(Dataset entries)
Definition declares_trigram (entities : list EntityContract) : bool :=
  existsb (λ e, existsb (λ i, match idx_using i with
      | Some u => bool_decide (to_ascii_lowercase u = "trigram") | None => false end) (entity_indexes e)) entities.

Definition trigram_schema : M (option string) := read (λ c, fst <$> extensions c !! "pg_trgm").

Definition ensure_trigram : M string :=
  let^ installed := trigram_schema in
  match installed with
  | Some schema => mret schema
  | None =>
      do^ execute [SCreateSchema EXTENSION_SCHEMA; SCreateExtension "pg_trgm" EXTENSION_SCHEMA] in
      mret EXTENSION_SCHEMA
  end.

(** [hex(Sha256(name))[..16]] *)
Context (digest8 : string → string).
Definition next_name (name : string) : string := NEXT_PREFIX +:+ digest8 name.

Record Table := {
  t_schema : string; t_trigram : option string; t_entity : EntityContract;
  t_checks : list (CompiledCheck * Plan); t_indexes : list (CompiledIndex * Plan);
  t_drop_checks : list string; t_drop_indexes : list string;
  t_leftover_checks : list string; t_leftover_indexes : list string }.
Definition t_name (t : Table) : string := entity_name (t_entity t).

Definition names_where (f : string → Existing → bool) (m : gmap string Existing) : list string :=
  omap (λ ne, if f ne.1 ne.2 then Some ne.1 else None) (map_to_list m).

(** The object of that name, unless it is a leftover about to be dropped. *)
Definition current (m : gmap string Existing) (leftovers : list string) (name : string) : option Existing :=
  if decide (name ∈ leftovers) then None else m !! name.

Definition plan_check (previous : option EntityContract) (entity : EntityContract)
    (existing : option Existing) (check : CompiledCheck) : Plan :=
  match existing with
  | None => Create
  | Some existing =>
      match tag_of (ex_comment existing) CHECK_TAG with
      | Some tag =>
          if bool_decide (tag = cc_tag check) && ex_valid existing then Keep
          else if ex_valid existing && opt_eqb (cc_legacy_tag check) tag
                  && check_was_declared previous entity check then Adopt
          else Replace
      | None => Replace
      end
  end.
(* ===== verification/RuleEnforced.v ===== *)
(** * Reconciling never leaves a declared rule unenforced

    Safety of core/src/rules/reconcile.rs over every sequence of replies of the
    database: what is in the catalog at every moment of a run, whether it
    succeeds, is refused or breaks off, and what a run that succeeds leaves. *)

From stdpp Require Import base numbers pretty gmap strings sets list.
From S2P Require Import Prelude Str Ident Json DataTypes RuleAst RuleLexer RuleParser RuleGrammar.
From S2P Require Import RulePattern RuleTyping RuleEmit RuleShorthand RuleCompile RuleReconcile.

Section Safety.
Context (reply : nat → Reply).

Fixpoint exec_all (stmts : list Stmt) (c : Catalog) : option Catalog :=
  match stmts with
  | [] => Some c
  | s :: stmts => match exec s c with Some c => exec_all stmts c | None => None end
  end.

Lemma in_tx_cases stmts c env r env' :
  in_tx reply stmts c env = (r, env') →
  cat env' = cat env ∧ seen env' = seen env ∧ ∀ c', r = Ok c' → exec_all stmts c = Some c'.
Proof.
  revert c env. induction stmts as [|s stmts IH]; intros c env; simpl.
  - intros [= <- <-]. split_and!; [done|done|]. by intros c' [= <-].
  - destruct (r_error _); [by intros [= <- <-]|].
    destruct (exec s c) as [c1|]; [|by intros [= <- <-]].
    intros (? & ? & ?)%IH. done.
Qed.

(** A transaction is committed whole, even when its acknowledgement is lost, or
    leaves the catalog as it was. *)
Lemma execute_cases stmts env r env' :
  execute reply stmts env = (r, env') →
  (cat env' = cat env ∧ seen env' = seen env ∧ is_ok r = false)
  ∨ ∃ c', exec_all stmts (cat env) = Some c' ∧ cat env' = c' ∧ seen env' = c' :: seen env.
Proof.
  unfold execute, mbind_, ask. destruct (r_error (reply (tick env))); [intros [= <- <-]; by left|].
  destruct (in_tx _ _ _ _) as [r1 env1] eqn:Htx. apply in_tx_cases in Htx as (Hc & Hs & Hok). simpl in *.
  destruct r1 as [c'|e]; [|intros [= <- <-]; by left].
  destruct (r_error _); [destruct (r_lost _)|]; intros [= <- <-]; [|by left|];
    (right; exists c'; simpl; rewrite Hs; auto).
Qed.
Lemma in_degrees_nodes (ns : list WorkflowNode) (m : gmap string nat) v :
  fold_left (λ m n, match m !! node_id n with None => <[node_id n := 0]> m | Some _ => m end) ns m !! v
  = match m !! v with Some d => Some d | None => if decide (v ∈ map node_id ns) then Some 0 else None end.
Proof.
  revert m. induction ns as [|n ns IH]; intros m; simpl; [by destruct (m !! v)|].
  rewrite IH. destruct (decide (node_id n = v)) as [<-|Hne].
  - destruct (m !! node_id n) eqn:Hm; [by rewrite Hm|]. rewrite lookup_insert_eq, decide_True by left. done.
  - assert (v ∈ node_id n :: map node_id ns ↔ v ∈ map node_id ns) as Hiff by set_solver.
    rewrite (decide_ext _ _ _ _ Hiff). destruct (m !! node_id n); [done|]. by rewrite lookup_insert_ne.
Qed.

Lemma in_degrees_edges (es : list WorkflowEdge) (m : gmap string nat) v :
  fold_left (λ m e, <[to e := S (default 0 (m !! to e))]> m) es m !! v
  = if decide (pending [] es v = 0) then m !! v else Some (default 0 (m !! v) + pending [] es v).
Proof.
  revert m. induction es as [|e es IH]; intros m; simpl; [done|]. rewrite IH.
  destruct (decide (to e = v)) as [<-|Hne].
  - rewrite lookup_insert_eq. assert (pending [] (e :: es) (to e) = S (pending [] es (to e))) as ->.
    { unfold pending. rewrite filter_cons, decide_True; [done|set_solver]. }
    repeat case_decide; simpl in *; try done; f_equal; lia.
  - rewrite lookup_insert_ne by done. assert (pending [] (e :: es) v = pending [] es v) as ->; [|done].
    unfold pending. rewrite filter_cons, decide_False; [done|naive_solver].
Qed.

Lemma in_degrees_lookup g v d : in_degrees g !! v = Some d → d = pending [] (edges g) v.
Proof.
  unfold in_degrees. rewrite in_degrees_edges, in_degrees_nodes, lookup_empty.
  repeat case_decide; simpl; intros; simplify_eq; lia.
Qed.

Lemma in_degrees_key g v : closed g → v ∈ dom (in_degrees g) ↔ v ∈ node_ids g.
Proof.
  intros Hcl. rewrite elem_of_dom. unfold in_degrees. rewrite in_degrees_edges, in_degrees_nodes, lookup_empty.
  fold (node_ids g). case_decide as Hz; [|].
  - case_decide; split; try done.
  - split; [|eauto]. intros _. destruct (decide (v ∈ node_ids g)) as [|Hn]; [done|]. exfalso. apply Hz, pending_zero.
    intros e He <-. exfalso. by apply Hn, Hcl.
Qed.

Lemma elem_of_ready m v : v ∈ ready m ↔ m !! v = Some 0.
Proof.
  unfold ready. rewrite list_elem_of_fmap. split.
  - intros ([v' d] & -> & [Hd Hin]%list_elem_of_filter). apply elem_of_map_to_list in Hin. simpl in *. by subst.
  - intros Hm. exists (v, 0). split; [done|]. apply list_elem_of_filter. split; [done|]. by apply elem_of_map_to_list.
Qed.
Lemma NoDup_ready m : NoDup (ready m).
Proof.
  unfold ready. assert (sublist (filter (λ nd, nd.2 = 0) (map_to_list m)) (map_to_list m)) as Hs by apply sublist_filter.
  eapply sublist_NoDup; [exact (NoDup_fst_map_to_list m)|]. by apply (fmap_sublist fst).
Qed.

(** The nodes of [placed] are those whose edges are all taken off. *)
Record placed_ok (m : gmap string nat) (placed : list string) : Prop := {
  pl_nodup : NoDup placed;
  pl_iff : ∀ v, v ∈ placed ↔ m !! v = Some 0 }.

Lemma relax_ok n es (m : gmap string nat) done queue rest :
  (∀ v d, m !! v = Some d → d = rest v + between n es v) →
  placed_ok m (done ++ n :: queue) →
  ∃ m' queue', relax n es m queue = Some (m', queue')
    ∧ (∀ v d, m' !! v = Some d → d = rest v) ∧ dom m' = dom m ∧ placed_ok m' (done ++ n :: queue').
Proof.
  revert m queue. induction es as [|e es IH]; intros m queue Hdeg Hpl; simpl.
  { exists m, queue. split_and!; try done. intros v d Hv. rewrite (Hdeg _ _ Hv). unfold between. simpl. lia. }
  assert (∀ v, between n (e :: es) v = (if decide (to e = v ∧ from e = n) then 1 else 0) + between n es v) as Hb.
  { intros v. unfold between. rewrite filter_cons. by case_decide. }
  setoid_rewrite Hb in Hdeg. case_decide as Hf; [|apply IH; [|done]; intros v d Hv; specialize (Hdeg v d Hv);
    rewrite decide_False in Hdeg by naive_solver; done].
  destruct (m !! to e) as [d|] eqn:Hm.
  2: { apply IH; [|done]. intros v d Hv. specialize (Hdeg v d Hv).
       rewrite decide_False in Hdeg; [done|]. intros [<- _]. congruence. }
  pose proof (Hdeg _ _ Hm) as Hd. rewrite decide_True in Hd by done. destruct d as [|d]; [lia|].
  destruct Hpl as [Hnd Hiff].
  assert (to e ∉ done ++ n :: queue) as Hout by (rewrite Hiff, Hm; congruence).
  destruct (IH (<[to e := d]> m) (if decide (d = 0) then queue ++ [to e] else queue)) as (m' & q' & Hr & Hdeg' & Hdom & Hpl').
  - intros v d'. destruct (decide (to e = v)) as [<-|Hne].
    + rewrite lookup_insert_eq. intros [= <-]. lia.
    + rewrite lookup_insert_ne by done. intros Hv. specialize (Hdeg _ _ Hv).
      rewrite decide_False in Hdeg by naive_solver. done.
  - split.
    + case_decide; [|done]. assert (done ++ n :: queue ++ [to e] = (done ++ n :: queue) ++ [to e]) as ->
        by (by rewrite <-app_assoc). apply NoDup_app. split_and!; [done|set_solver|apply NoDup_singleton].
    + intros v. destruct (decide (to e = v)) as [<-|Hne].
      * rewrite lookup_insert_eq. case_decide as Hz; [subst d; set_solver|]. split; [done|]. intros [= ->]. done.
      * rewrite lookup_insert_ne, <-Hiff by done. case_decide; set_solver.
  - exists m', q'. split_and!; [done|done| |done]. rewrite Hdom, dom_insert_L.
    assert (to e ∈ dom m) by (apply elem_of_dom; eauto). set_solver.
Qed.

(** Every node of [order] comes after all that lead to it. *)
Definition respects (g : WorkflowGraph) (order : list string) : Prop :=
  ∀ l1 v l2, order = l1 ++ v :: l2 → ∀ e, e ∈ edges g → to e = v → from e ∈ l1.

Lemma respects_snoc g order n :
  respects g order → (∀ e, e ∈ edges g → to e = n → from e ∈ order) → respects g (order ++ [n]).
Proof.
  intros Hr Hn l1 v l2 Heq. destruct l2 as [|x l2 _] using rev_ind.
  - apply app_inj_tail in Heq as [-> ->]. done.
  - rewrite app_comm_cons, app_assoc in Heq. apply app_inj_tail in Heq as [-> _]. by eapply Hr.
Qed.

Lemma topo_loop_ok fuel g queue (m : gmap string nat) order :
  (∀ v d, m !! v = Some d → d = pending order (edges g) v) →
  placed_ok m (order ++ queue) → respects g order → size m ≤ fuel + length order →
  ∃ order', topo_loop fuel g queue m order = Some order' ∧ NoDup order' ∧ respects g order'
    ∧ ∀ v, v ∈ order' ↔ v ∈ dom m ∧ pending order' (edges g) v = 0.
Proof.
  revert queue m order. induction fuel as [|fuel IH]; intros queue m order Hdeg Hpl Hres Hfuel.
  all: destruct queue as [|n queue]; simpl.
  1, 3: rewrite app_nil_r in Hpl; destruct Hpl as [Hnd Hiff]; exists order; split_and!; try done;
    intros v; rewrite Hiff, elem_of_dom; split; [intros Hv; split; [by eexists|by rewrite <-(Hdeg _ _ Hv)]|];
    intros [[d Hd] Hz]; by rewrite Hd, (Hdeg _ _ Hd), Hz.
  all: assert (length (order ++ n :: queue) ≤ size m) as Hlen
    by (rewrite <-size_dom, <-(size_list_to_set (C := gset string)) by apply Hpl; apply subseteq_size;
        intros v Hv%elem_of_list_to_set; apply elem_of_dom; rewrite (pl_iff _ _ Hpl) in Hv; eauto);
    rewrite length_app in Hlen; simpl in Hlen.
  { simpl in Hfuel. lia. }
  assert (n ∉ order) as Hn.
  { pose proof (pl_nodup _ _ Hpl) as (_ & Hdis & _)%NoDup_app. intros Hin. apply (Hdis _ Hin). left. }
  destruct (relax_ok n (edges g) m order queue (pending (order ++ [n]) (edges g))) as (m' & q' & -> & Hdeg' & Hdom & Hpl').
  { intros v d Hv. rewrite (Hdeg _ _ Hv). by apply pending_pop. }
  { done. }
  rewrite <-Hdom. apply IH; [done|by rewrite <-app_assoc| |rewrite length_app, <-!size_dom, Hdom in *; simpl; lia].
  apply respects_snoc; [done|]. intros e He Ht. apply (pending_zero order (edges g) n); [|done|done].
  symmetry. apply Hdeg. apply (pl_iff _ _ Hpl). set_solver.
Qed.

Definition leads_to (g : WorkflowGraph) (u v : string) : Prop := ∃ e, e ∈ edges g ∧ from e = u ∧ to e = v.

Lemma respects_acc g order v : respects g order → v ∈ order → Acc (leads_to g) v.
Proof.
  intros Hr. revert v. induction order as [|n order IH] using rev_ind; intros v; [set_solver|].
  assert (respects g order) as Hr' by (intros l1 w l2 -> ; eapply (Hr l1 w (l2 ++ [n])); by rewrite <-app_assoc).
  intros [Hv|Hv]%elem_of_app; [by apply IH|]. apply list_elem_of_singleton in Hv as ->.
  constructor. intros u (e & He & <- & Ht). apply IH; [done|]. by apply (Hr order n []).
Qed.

WHAT YOU WILL DO. What are the lines, exactly as written above, from the line with "assert (∀ v, between" to the line with "rewrite decide_False in Hdeg by naive_solver;", both included? Output only those.

REPLY TO THE EXERCISE.
  assert (∀ v, between n (e :: es) v = (if decide (to e = v ∧ from e = n) then 1 else 0) + between n es v) as Hb.
  { intros v. unfold between. rewrite filter_cons. by case_decide. }
  setoid_rewrite Hb in Hdeg. case_decide as Hf; [|apply IH; [|done]; intros v d Hv; specialize (Hdeg v d Hv);
    rewrite decide_False in Hdeg by naive_solver; done].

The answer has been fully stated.